Virtuos hieß nun eben einer, der gegen entsprechenden Lohn dem
Müßigen und Reichen die Zeit totzuschlagen wußte durch seine
Geschicklichkeit im Singen, Spielen, Malen oder Bauen.
Die Überlegenheit der alten naiven Kunst über die virtuose Kunst
beweist Ruskin durch eine Betrachtung der Grabmale in Venedig,
besonders in der Kirche von S. Giovanni Paolo, wo das Können
der Hand das Können des Herzens immer mehr ablöst und wo
vom schlichtesten ergreifend einfachen Denkmal bis zum leeren,
widerlichen Theaterpomp die merkwürdige Wandlung genau zu be-
obachten ist.
Bei den älteren Denkmälern sind auch die verborgensten Stellen
mit derselben Liebe und Sorgfalt ausgeführt wie die zunächst ins
Auge fallenden.
Zu Anfang der Kunst hielten die Künstler darauf, auch das Kleinste
und Unsichtbarste auszuführen, weil das Auge Gottes es sah. Bei
den Grabmalen der Barockzeit ist herzlose Rhetorik an Stelle der
warmen Beredsamkeit getreten. Die dem Zuschauer zugewandte
Seite zeigt auffallende Mätzchen, die andere ist kaum bearbeitet.
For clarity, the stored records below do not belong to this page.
(** The effects of a run so far and the step they make; what follows adds to the log. *)
Definition stepped cr cc backup (e e' : BEnv W) : Prop :=
  ∃ l, effects e e' l ∧ restore_step e e' cr cc backup l.

Lemma restore_step_grows (e e1 e2 : BEnv W) cr cc backup l :
  grows e1 e2 → restore_step e e1 cr cc backup l → restore_step e e2 cr cc backup l.
Proof.
  intros Hg. assert (∀ r, listed e e1 cr cc backup r → listed e e2 cr cc backup r) as HL by (intros r; by apply bsince_r with (1 := Hg)).
  assert (∀ pod, coordinated e e1 cr cc backup pod → coordinated e e2 cr cc backup pod) as HC
    by (intros pod (pods & Hl & Hp); exists pods; auto).
  destruct 1; [by eapply rs_ended|eapply rs_unlisted|eapply rs_no_pods|by eapply rs_no_id|eapply rs_required|
    eapply rs_refused|eapply rs_posted|eapply rs_followed]; eauto using bsince_r.
Qed.
Lemma stepped_none {A} (r : BReq A) a w cr cc backup (e0 e : BEnv W) :
  effect (BEv _ r a) = false → stepped cr cc backup e0 e → stepped cr cc backup e0 (answered r a w e).
Proof.
  intros Hr (l & Hl & Hs). exists l. split; [by apply effects_none|].
  eapply restore_step_grows; [by apply blogs_answered|exact Hs].
Qed.
Lemma effects_grows (e e' : BEnv W) l : effects e e' l → grows e e'.
Proof. intros (l0 & Hl & _). exists l0. split; [done|]. by apply Forall_true. Qed.
Lemma effects_since {A} (r : BReq A) a w (e0 e : BEnv W) l :
  effects e0 e l → bsince e0 (answered r a w e) (BEv _ r a).
Proof. intros He. eapply bsince_l; [by eapply effects_grows|apply bsince_answered]. Qed.

Lemma NewClient_ByName pods name client :
  NewClient (PodByName pods name) = Ret client →
  ∃ pod, PodByName pods name = Some pod ∧ client = mkBackrestClient (Some (sidecar_of pod)) name.
Proof.
  destruct (PodByName pods name) as [pod|] eqn:E; [|done]. pose proof E as E'. unfold PodByName in E'.
  apply find_map_Some in E' as (p & Hp & Hif). case_bool_decide as Hn; [|done]. simplify_eq. intros [= <-]. eauto.
Qed.

(** The listing every phase starts with, and what holds after it. *)
Ltac listing H1 HL :=
  unfold listPods; apply wp_bind, wp_bcall; intros [pods|err] w;
  [|wp_steps; exists []; split; [by apply effects_none|eapply rs_unlisted, effects_since; eassumption]];
  set (e1 := answered _ _ _ _);
  match goal with H0 : effects ?e0 _ [] |- context [stepped ?cr ?cc ?backup] =>
    assert (effects e0 e1 []) as H1 by (by apply effects_none);
    assert (listed e0 e1 cr cc backup (Ok pods)) as HL by (by eapply effects_since)
  end; clearbody e1.

Lemma wp_requiredRestore cr cc backup (e0 e : BEnv W) :
  effects e0 e [] → coordinator cr = "" →
  wp (requiredRestore cr cc backup) (λ _ e', stepped cr cc backup e0 e') e.
Proof.
  intros H0 Hc. unfold requiredRestore. listing H1 HL.
  wp_step.
  2:{ wp_steps. exists []. split; [done|]. apply rs_no_pods; [done|]. by destruct pods. }
  apply wp_bind, wp_bcall. intros now w1.
  apply wp_bind, wp_bcall. intros i w2. apply wp_bind, wp_lift. intros pod Hpod. unfold UpdateRestoreStatus.
  apply wp_bind, wp_bind, wp_bcall. intros a w3.
  set (e2 := answered _ a _ _). assert (stepped cr cc backup e0 e2) as Hend.
  { eexists. split; [apply effects_answered; apply effects_none; [done|]; by apply effects_none|].
    eapply restore_step_grows; [|by eapply rs_required; [done|exact HL|eapply list_elem_of_lookup_2, index_spec]].
    do 2 (etrans; [|by apply blogs_answered]). by apply blogs_answered. }
  clearbody e2. by destruct a as [cr'|err]; wp_steps.
Qed.

Lemma wp_handleRequiredRestore cr cc backup (e0 e : BEnv W) :
  effects e0 e [] → in_state RestoreConditionType.IsRequired cr →
  wp (handleRequiredRestore cr cc backup) (λ _ e', stepped cr cc backup e0 e') e.
Proof.
  intros H0 Hst. unfold handleRequiredRestore. listing H1 HL.
  apply wp_bind, wp_lift. intros client (pod & Hn & ->)%NewClient_ByName.
  assert (coordinated e0 e1 cr cc backup pod) as HC by by exists pods.
  unfold PerformRestore, PerformRestoreOperation, PerformOperation. cbn [bk_podClient]. apply wp_bind, wp_bind, wp_bind, wp_bcall.
  intros a w1. apply wp_ret. apply (effects_answered (BPost (sidecar_of pod) (RestoreOperation (restoreRequest cr backup))) a w1) in H1. cbn in H1.
  destruct (performOperation a) as [op [err|]] eqn:Ep.
  { wp_steps. eexists. split; [exact H1|]. eapply restore_step_grows; [by apply blogs_answered|].
    eapply rs_refused; [done|exact HC|by rewrite Ep]. }
  apply wp_bind, wp_lift. intros o Ho. destruct op as [op|]; [|done]. simplify_eq/=.
  apply wp_bind, wp_bcall. intros now w2. apply wp_ret. unfold UpdateRestoreStatus. apply wp_bind, wp_bind, wp_bcall. intros a' w3.
  set (e2 := answered _ a' _ _). assert (stepped cr cc backup e0 e2) as Hend.
  { eexists. split; [apply effects_answered; apply effects_none; [done|exact H1]|].
    eapply restore_step_grows; [|by eapply rs_posted; [|exact HC|]].
    do 2 (etrans; [|by apply blogs_answered]). by apply blogs_answered. }
  clearbody e2. by destruct a' as [cr'|err]; wp_steps.
Qed.
(** The coordinator is in the list of the pods. *)
Lemma total_NewClient nm : nm ∈ pod_Name <$> pods → ∃ base, NewClient (PodByName pods nm) = Ret (mkBackrestClient (Some base) nm).
Proof.
  intros (p & -> & Hp)%list_elem_of_fmap. unfold PodByName.
  destruct (find_map _ pods) as [q|] eqn:E.
  - apply find_map_Some in E as (q' & _ & Hq). case_bool_decide as Hn; [|done]. simplify_eq. rewrite <- Hn.
    eexists. reflexivity.
  - apply (proj1 (find_map_None _ _)) with (x := p) in E; [|done]. by rewrite bool_decide_true in E.
Qed.

Lemma coordinator_set cr : coordinator cr ∈ pod_Name <$> pods → coordinator cr ≠ "".
Proof.
  intros (p & -> & Hp)%list_elem_of_fmap. pose proof (co_pods_named _ _ _ _ _ _ Hco) as Hn. rewrite Forall_forall in Hn. by apply Hn.
Qed.

(** *** The three stages *)
Lemma run_new cr k e : I (b_world e) cr k → is_new cr →
  total (Reconcile ns name) (λ r e', ∃ st, patched cr k st e e' ∧ is_chosen (cr <| cr_Status := st |>)) e.
Proof.
  intros HI Hnew. eapply total_Reconcile; [done|]. intros e1 HI1 Hg. unfold restorePhase.
  rewrite bool_decide_true by done. unfold requireRestore. apply total_bind. unfold requiredRestore, listPods.
  co_call (co_pods _ _ _ _ _ _ Hco _ _ _ HI1) as w1 H1. rewrite bool_decide_true by (destruct pods eqn:E; [by destruct (co_pods_ne _ _ _ _ _ _ Hco)|cbn; lia]).
  apply total_bind. destruct (co_now _ _ _ _ _ _ Hco _ _ _ H1) as (now & w2 & Hs2 & HI2). eapply total_bcall; [exact Hs2|].
  apply total_bind. destruct (co_rand _ _ _ _ _ _ Hco w2 cr k (Z.of_nat (length pods))) as (i & w3 & Hs3 & Hi & HI3); [done| |].
  { destruct pods eqn:E; [by destruct (co_pods_ne _ _ _ _ _ _ Hco)|cbn; lia]. }
  eapply total_bcall; [exact Hs3|]. destruct (lookup_lt_is_Some_2 pods (Z.to_nat i)) as [pod Hpod]; [lia|].
  apply total_bind. eapply total_lift; [apply index_spec; split; [lia|exact Hpod]|].
  assert (Hin : pod_Name pod ∈ pod_Name <$> pods) by (apply list_elem_of_fmap_2; by eapply list_elem_of_lookup_2).
  apply total_bind. eapply total_mono; [apply (total_UpdateRestoreStatus cr k); [done|exact Hin]|]. cbv beta.
  intros r e2 [-> Hp]. apply total_ret. eapply total_mono; [apply (total_BRecord _ _ _ _ _ _ _ _ Hp)|]. cbv beta.
  intros _ e3 [_ Hp3]. eexists. split.
  - eapply patched_l; [|exact Hp3]. grow.
  - split; [exact Hin|]. eexists. split; [reflexivity|done].
Qed.

Lemma run_chosen cr k e : I (b_world e) cr k → is_chosen cr →
  total (Reconcile ns name) (λ r e', ∃ st, patched cr k st e e' ∧ is_followed (cr <| cr_Status := st |>)) e.
Proof.
  intros HI (Hin & c & Hc & Hreq). eapply total_Reconcile; [done|]. intros e1 HI1 Hg. unfold restorePhase.
  rewrite bool_decide_false by by apply coordinator_set.
  apply total_bind. eapply total_lift; [by rewrite Hc|]. unfold RestoreConditionType.IsRequired. rewrite bool_decide_true by done.
  unfold launchRestore. apply total_bind. unfold handleRequiredRestore, listPods.
  co_call (co_pods _ _ _ _ _ _ Hco _ _ _ HI1) as w1 H1. destruct (total_NewClient _ Hin) as [base Hclient].
  apply total_bind. eapply total_lift; [exact Hclient|]. apply total_bind.
  unfold PerformRestore, PerformRestoreOperation, PerformOperation. cbn [bk_podClient].
  apply total_bind, total_bind.
  destruct (co_post _ _ _ _ _ _ Hco _ _ _ base (RestoreOperation (restoreRequest cr backup)) H1) as (body & op & w2 & Hs & Hd & Hid & Hst & H2).
  eapply total_bcall; [exact Hs|]. apply total_ret. cbn [performOperation]. rewrite Hd. cbv beta iota.
  apply total_bind. eapply total_lift; [done|]. apply total_bind.
  destruct (co_now _ _ _ _ _ _ Hco _ _ _ H2) as (now & w3 & Hs3 & H3). eapply total_bcall; [exact Hs3|]. apply total_ret.
  apply total_bind. eapply total_mono; [apply (total_UpdateRestoreStatus cr k); [done|exact Hin]|]. cbv beta.
  intros r e2 [-> Hp]. apply total_ret. eapply total_mono; [apply (total_BRecord _ _ _ _ _ _ _ _ Hp)|]. cbv beta.
  intros _ e3 [_ Hp3]. eexists. split; [eapply patched_l; [|exact Hp3]; grow|].
  split; [exact Hin|]. split; [exact Hid|]. eexists. split; [reflexivity|exact Hst].
Qed.

(** The next stage of a restore whose operation was asked about *)
Definition asked k cr : Prop := match k with 0 => is_over cr | S _ => is_followed cr end.

Lemma run_followed cr k e : I (b_world e) cr k → is_followed cr →
  total (Reconcile ns name) (λ r e', ∃ st, patched cr (pred k) st e e' ∧ asked k (cr <| cr_Status := st |>) ∧
    (k = 0 ∨ rr_RequeueAfter r = 20%Z)) e.
Proof.
  intros HI (Hin & Hid & c & Hc & Hprog). eapply total_Reconcile; [done|]. intros e1 HI1 Hg. unfold restorePhase.
  rewrite bool_decide_false by by apply coordinator_set.
  apply total_bind. eapply total_lift; [by rewrite Hc|].
  assert (RestoreConditionType.IsRequired (bc_Type c) = false) as ->.
  { by apply in_progress_others. }
  rewrite Hprog. unfold followRestore. apply total_bind. unfold checkRestoreOperationState, listPods.
  co_call (co_pods _ _ _ _ _ _ Hco _ _ _ HI1) as w1 H1. rewrite bool_decide_false by done.
  destruct (total_NewClient _ Hin) as [base Hclient]. apply total_bind. eapply total_lift; [exact Hclient|].
  apply total_bind. unfold RestoreStatusByID, RestoreOperationByID, OperationByID. cbn [bk_podClient].
  rewrite bool_decide_false by done. apply total_bind, total_bind.
  destruct (co_operation _ _ _ _ _ _ Hco _ _ _ base (bs_ID (cr_Status cr)) H1) as (body & op & w2 & Hs & Hd & Hid' & Hk).
  eapply total_bcall; [exact Hs|]. apply total_ret. cbn [performOperation]. rewrite Hd. cbv beta iota.
  assert (I w2 cr (pred k)) as H2 by (destruct k; apply Hk).
  apply total_bind. eapply total_lift; [done|]. apply total_bind.
  destruct (co_now _ _ _ _ _ _ Hco _ _ _ H2) as (now & w3 & Hs3 & H3). eapply total_bcall; [exact Hs3|]. apply total_ret.
  apply total_bind. eapply total_lift; [done|]. cbv beta iota zeta.
  apply total_bind. eapply total_mono; [apply (total_UpdateRestoreStatus cr (pred k)); [done|exact Hin]|]. cbv beta.
  intros r e2 [-> Hp]. cbn [snd fst]. apply total_bind. eapply total_lift; [reflexivity|].
  match type of Hp with patched _ _ ?st' _ _ => set (st := st') in * end.
  assert (Hp' : patched cr (pred k) st e e2) by (eapply patched_l; [|exact Hp]; grow).
  destruct k as [|k].
  - destruct Hk as [Hfin _]. assert (is_over (cr <| cr_Status := st |>)) as Hover by (eexists; split; [reflexivity|exact Hfin]).
    cbn. apply orb_true_iff in Hfin. destruct (RestoreConditionType.IsInError (op_State op)) eqn:He.
    + apply total_ret. cbn. eapply total_mono; [apply (total_BRecord _ _ _ _ _ _ _ _ Hp')|]. cbv beta. intros r e3 [_ Hp3]. exists st. auto.
    + destruct Hfin as [Hfin|]; [|done]. rewrite Hfin. apply total_ret. cbn.
      eapply total_mono; [apply (total_BRecord _ _ _ _ _ _ _ _ Hp')|]. cbv beta. intros r e3 [_ Hp3]. exists st. auto.
  - destruct Hk as [Hst _]. cbn.
    assert (RestoreConditionType.IsInError (op_State op) = false ∧ RestoreConditionType.IsRestoreCompleted (op_State op) = false) as [-> ->].
    { by apply in_progress_others. }
    apply total_ret. cbn. apply total_ret. exists st. split; [exact Hp'|]. split; [|by right].
    split; [exact Hin|]. split; [exact Hid'|]. eexists. split; [reflexivity|exact Hst].
Qed.

(** *** All the runs *)
Lemma passes_filter cr c : coordinator cr ∈ pod_Name <$> pods → bs_Condition (cr_Status cr) = Some c →
  finished (bc_Type c) = false → restoreUpdateFunc None (Some cr) = Ret true.
Proof.
  intros Hin Hc [Hf1 Hf2]%orb_false_iff. apply coordinator_set in Hin. unfold restoreUpdateFunc, coordinator in *. cbn. rewrite Hc.
  destruct (bs_CoordinatorMember (cr_Status cr)); [done|]. cbn. by rewrite Hf1, Hf2.
Qed.

Lemma due_chosen r cr k st e e' : patched cr k st e e' → is_chosen (cr <| cr_Status := st |>) → next_due r e e'.
Proof.
  intros [_ Hs] (Hin & c & Hc & Ht). right. do 2 eexists. split; [exact Hs|].
  eapply passes_filter; [exact Hin|exact Hc|by rewrite Ht].
Qed.
Lemma due_followed r cr k st e e' : patched cr k st e e' → is_followed (cr <| cr_Status := st |>) → next_due r e e'.
Proof.
  intros [_ Hs] (Hin & _ & c & Hc & (_ & Ht1 & Ht2)%in_progress_others). right. do 2 eexists. split; [exact Hs|].
  eapply passes_filter; [exact Hin|exact Hc|]. unfold finished. by rewrite Ht1, Ht2.
Qed.

Lemma followed_ends cr k e : I (b_world e) cr k → is_followed cr →
  ∃ e' st, driven ns name (S k) e e' ∧ I (b_world e') (cr <| cr_Status := st |>) 0 ∧ is_over (cr <| cr_Status := st |>).
Proof.
  revert cr e. induction k as [|k IH]; intros cr e HI Hf;
    destruct (run_followed _ _ _ HI Hf) as (r & e1 & Hrun & st & Hp & Ha & Hr); cbn in *.
  - exists e1, st. split; [by eapply driven_last|]. by destruct Hp.
  - destruct (IH _ _ (proj1 Hp) Ha) as (e' & st' & Hd & HI' & Ho). exists e', st'. split; [|by destruct cr].
    eapply driven_more; [exact Hrun| |exact Hd]. left. destruct Hr as [?|Hr]; [done|]. rewrite Hr. lia.
Qed.
End run.

(** C17: when the API server and the side cars cooperate, a restore that was created
    comes to its end: whatever number [k] of questions the operation takes, [k + 3] runs
    of the controller are enough.  Each of them returns, without panic, and leaves the
    next one due; after the last the API server stores the restore with a final
    condition (completed, failed or cancelled) and its specification as it was. *)
Theorem restore_comes_to_an_end (ns name : string) (cc : CassandraCluster) (backup : CassandraBackup) (pods : list Pod)
    (I : W → CassandraRestore → nat → Prop) (cr : CassandraRestore) (k : nat) (e : BEnv W)
    (Hco : cooperates ns name cc backup pods I) (HI : I (b_world e) cr k) (Hnew : coordinator cr = "") :
  ∃ e' st, driven ns name (k + 3) e e' ∧ I (b_world e') (cr <| cr_Status := st |>) 0 ∧
    ∃ c, bs_Condition st = Some c ∧ finished (bc_Type c) = true.
Proof.
  destruct (run_new Hco _ _ _ HI Hnew) as (r1 & e1 & Hrun1 & st1 & Hp1 & Hc1).
  destruct (run_chosen Hco _ _ _ (proj1 Hp1) Hc1) as (r2 & e2 & Hrun2 & st2 & Hp2 & Hf2).
  destruct (followed_ends Hco _ _ _ (proj1 Hp2) Hf2) as (e' & st & Hd & HI' & Ho).
  exists e', st. split; [|split; [by destruct cr|by destruct cr]].
  replace (k + 3) with (S (S (S k))) by lia.
  eapply driven_more; [exact Hrun1|by eapply due_chosen|]. eapply driven_more; [exact Hrun2|by eapply due_followed|exact Hd].
Qed.
End restore.

(** ** The goroutine of a backup *)
Section backup.
Context {QL : QuantityLib} {Icarus : IcarusLib} {CronL : CronLib} {Dec : ErrorDecoder} {Codec : BackupCodec}.
Context {W : Type} {Srv : BackupServer W}.

Definition backup_over (type : string) : Prop := type = BackupFailed ∨ type = BackupCompleted.

(** [J w k]: the side car will answer [k] more questions with a state that is not
    final. *)
Record cooperates_backup (J : W → nat → Prop) : Prop := {
  cb_now w k : J w k → ∃ now w', bserve BNow w = (now, w') ∧ J w' k;
  cb_record w k kind reason : J w k → ∃ w', bserve (BRecord kind reason) w = (tt, w') ∧ J w' k;
  cb_patch w k old new : J w k → ∃ w', bserve (BPatchBackup old new) w = (Ok new, w') ∧ J w' k;
  cb_post w k base req : J w k → ∃ body op w', bserve (BPost base req) w = (Ok body, w') ∧
    decode_response body = (Some op, None) ∧ op_Id op ≠ "" ∧ J w' k;
  cb_operation w k base id : J w k → ∃ body op w', bserve (BOperation base id) w = (Ok body, w') ∧
    decode_response body = (Some op, None) ∧
    match k with
    | 0 => backup_over (op_State op) ∧ J w' 0
    | S k => ¬ backup_over (op_State op) ∧ J w' k
    end;
}.

Section run.
Context {J : W → nat → Prop}.
Hypothesis Hco : cooperates_backup J.
Implicit Types (e : BEnv W) (cb : CassandraBackup).

Lemma total_bget addr cb Q e : b_heap e !! addr = Some cb → Q cb e → total (bget addr) Q e.
Proof. intros Hcb HQ. exists cb, e. split; [|done]. unfold bget, gets, lift, mbind, GoM_bind. by rewrite Hcb. Qed.
Lemma total_bset addr f cb Q e :
  b_heap e !! addr = Some cb → Q tt (e <| b_heap ::= alter f addr |>) → total (bset addr f) Q e.
Proof. intros Hcb HQ. unfold bset. apply total_bind. eapply total_bget; [done|]. by eexists _, _. Qed.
Im Jahre 1325 lautete das ästhetische Bekenntnis der Malergilde
von Siena dahin, daß sie herzlich bestrebt sei, den armen, in heiligen
Dingen Unwissenden durch Vermittlung ihrer Kunst etwas von der
göttlichen Schönheit zu erzählen, so gut sie eben vermochte.
In der Frührenaissance berauscht sich der Künstler am eigenen
Können. Wenn nicht mehr allein zur höheren Ehre Gottes, so
arbeitet er doch, um den Besten zu gefallen und um seiner eigenen
großartigen Schöpferlaune genug zu tun.
Aber in der Übergangszeit zum Barock gilt ihm nur noch der all-
gemeine Beifall und die Bezahlung. Vom Erbe der früheren Künstler
zehrend, arbeitet er mit bewunderungswürdiger Leichtigkeit, die
zum Leichtsinn führt und glaubt an bestimmte Vorschriften und
Rezepte.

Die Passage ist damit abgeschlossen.